> Your assignment: Given the listing below, the answer must be only the number of lines containing the string "enters".

=-=-=

(* ===== verification/ElfLayout.v ===== *)
(** The ELF load-layout validator (src/kernel/fs/elf_layout.c), against a
    specification that says which images are loadable. *)

From stdpp Require Import base tactics numbers option sets list.
From Stdlib Require Import ZArith Lia.
From S2P Require Import Prelude.

Module ElfLayout.

(** ** The code *)

Abbreviation USER_CODE_ADDR := 4194304 (only parsing).
(** 0x203ff000 *)
Abbreviation HEAP_LIMIT := 541061120 (only parsing).
Abbreviation PT_LOAD := 1 (only parsing).
Abbreviation PF_X := 1 (only parsing).
Abbreviation ET_EXEC := 2 (only parsing).
Abbreviation EM_X86_64 := 62 (only parsing).
Abbreviation sizeof_phdr := 56 (only parsing).
Abbreviation MAX_LOAD_SEGMENTS := 32 (only parsing).

(** The fields of [elf64_ehdr_t] the validator reads; [e_ident] is the
    identification array. *)
Record elf64_ehdr_t := mk_ehdr {
  e_ident : list Z;
  e_type : Z;
  e_machine : Z;
  e_entry : Z;
  e_phoff : Z;
  e_phentsize : Z;
  e_phnum : Z;
}.

Record elf64_phdr_t := mk_phdr {
  p_type : Z;
  p_flags : Z;
  p_offset : Z;
  p_vaddr : Z;
  p_filesz : Z;
  p_memsz : Z;
}.

Record elf_layout_t := mk_layout { elf_end : Z; heap_base : Z }.

Definition align_up_4k (v : Z) : Z := (v +u 4095) &~ 4095.

Definition intervals_intersect (a_lo a_hi b_lo b_hi : Z) : bool := (a_lo <? b_hi) && (b_lo <? a_hi).

(** [None] when the sum wraps. *)
Definition add_overflows (a b : Z) : option Z :=
  if UINT64_MAX - b <? a then None else Some (a +u b).

(** [e_ident[i] == v] *)
Definition ident (h : elf64_ehdr_t) (i v : Z) : bool := bool_decide (e_ident h !!z i = Some v).

Definition ident_ok (h : elf64_ehdr_t) : bool :=
  ident h 0 127 && ident h 1 69 && ident h 2 76 && ident h 3 70 && ident h 4 2 && ident h 5 1 &&
  (e_machine h =? EM_X86_64) && (e_type h =? ET_EXEC).

Definition header_ok (h : elf64_ehdr_t) (file_size : Z) : bool :=
  negb (e_phnum h =? 0) && (e_phentsize h =? sizeof_phdr) &&
  match add_overflows (e_phnum h) (e_phentsize h) with
  | None => false
  | Some phdr_table_size =>
    match add_overflows (e_phoff h) phdr_table_size with
    | None => false
    | Some phdr_table_end => phdr_table_end <=? file_size
    end
  end.

(** The checks of one PT_LOAD before the overlap scan; the result is
    [vaddr_end]. *)
Definition segment_end (ph : elf64_phdr_t) (file_size : Z) : option Z :=
  if p_memsz ph =? 0 then None else
  if p_memsz ph <? p_filesz ph then None else
  if p_vaddr ph <? USER_CODE_ADDR then None else
  match add_overflows (p_vaddr ph) (p_memsz ph) with
  | None => None
  | Some vaddr_end =>
    if HEAP_LIMIT <? vaddr_end then None else
    if 0 <? p_filesz ph then
      match add_overflows (p_offset ph) (p_filesz ph) with
      | None => None
      | Some file_end => if file_size <? file_end then None else Some vaddr_end
      end
    else Some vaddr_end
  end.

(** [for (j = 0; j < i; j++)]: an overlap with an earlier PT_LOAD. *)
Definition overlaps (ph : elf64_phdr_t) (vaddr_end : Z) (prev : list elf64_phdr_t) : bool :=
  existsb (fun q => (p_type q =? PT_LOAD) && negb (p_memsz q =? 0) &&
    intervals_intersect (p_vaddr ph) vaddr_end (p_vaddr q) (p_vaddr q +u p_memsz q)) prev.

Record walk_state := mk_walk { found_load : bool; entry_in_exec : bool; w_end : Z; load_count : Z }.

(** The walk over [n] program headers from [rest] on, [prev] being the ones
    already seen.  [NoExec] is [-ENOEXEC]; [Fault] is a read behind the last
    header the caller gave. *)
Inductive walk_result := Fault | NoExec | Done (w : walk_state).

Fixpoint walk (entry file_size : Z) (n : nat) (prev rest : list elf64_phdr_t) (w : walk_state) : walk_result :=
  match n, rest with
  | O, _ => Done w
  | S _, [] => Fault
  | S n, ph :: rest =>
    if negb (p_type ph =? PT_LOAD) then walk entry file_size n (prev ++ [ph]) rest w else
    if MAX_LOAD_SEGMENTS <=? load_count w then NoExec else
    match segment_end ph file_size with
    | None => NoExec
    | Some vaddr_end =>
      let e := if negb (found_load w) || (w_end w <? vaddr_end) then vaddr_end else w_end w in
      let x := if negb (Z.land (p_flags ph) PF_X =? 0) && (p_vaddr ph <=? entry) && (entry <? vaddr_end)
               then true else entry_in_exec w in
      if overlaps ph vaddr_end prev then NoExec
      else walk entry file_size n (prev ++ [ph]) rest (mk_walk true x e (load_count w + 1))
    end
  end.

(** The return code and [*out] if it was written; [None] is a fault. *)
Definition elf_layout_validate (h : elf64_ehdr_t) (phdrs : list elf64_phdr_t) (file_size : Z)
  : option (Z * option elf_layout_t) :=
  if negb (ident_ok h) then Some (- ENOEXEC, None) else
  if negb (header_ok h file_size) then Some (- ENOEXEC, None) else
  match walk (e_entry h) file_size (Z.to_nat (e_phnum h)) [] phdrs (mk_walk false false 0 0) with
  | Fault => None
  | NoExec => Some (- ENOEXEC, None)
  | Done w =>
    if negb (found_load w) then Some (- ENOEXEC, None) else
    let hb := align_up_4k (w_end w) in
    if HEAP_LIMIT <? hb then Some (- ENOEXEC, None) else
    if negb (entry_in_exec w) then Some (- ENOEXEC, None) else
    Some (0, Some (mk_layout (w_end w) hb))
  end.

(** ** Which images are loadable *)

Definition is_load (ph : elf64_phdr_t) : bool := p_type ph =? PT_LOAD.
Definition loads (l : list elf64_phdr_t) : list elf64_phdr_t := List.filter is_load l.
Definition seg_end (ph : elf64_phdr_t) : Z := p_vaddr ph + p_memsz ph.

(** One loadable segment: non-empty, inside the user window, its file part
    inside the file. *)
Definition seg_ok (file_size : Z) (ph : elf64_phdr_t) : Prop :=
  0 < p_memsz ph /\ p_filesz ph <= p_memsz ph /\ USER_CODE_ADDR <= p_vaddr ph /\
  seg_end ph <= HEAP_LIMIT /\ (p_filesz ph = 0 \/ p_offset ph + p_filesz ph <= file_size).

Definition apart (p q : elf64_phdr_t) : Prop := seg_end p <= p_vaddr q \/ seg_end q <= p_vaddr p.

(** No two segments of the list share a byte. *)
Fixpoint pairwise_apart (l : list elf64_phdr_t) : Prop :=
  match l with
  | [] => True
  | p :: l => Forall (apart p) l /\ pairwise_apart l
  end.

Definition enters (entry : Z) (ph : elf64_phdr_t) : Prop :=
  Z.land (p_flags ph) PF_X <> 0 /\ p_vaddr ph <= entry < seg_end ph.

(** The unsigned fields of a header are in range. *)
Definition fields_ok (ph : elf64_phdr_t) : Prop :=
  is_u64 (p_offset ph) /\ is_u64 (p_vaddr ph) /\ is_u64 (p_filesz ph) /\ is_u64 (p_memsz ph).

Fixpoint max_end (l : list elf64_phdr_t) : Z :=
  match l with [] => 0 | p :: l => Z.max (seg_end p) (max_end l) end.

Record loadable (entry file_size : Z) (l : list elf64_phdr_t) : Prop := {
  lo_some : l <> [];
  lo_cap : zlen l <= MAX_LOAD_SEGMENTS;
  lo_segs : Forall (seg_ok file_size) l;
  lo_apart : pairwise_apart l;
  lo_entry : Exists (enters entry) l;
}.

(** The identification and the header: a 64-bit little-endian executable for
    x86-64 with program headers of the right size.  The last condition is the
    bound the code computes, in which the size of the table is the number of
    headers plus the size of one. *)
Record header_spec (h : elf64_ehdr_t) (file_size : Z) : Prop := {
  hs_ident : take 6 (e_ident h) = [127; 69; 76; 70; 2; 1];
  hs_machine : e_machine h = EM_X86_64;
  hs_type : e_type h = ET_EXEC;
  hs_phnum : e_phnum h <> 0;
  hs_phentsize : e_phentsize h = sizeof_phdr;
  hs_table : e_phoff h + (e_phnum h + e_phentsize h) <= file_size;
}.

=-=-=

> Your solution: 2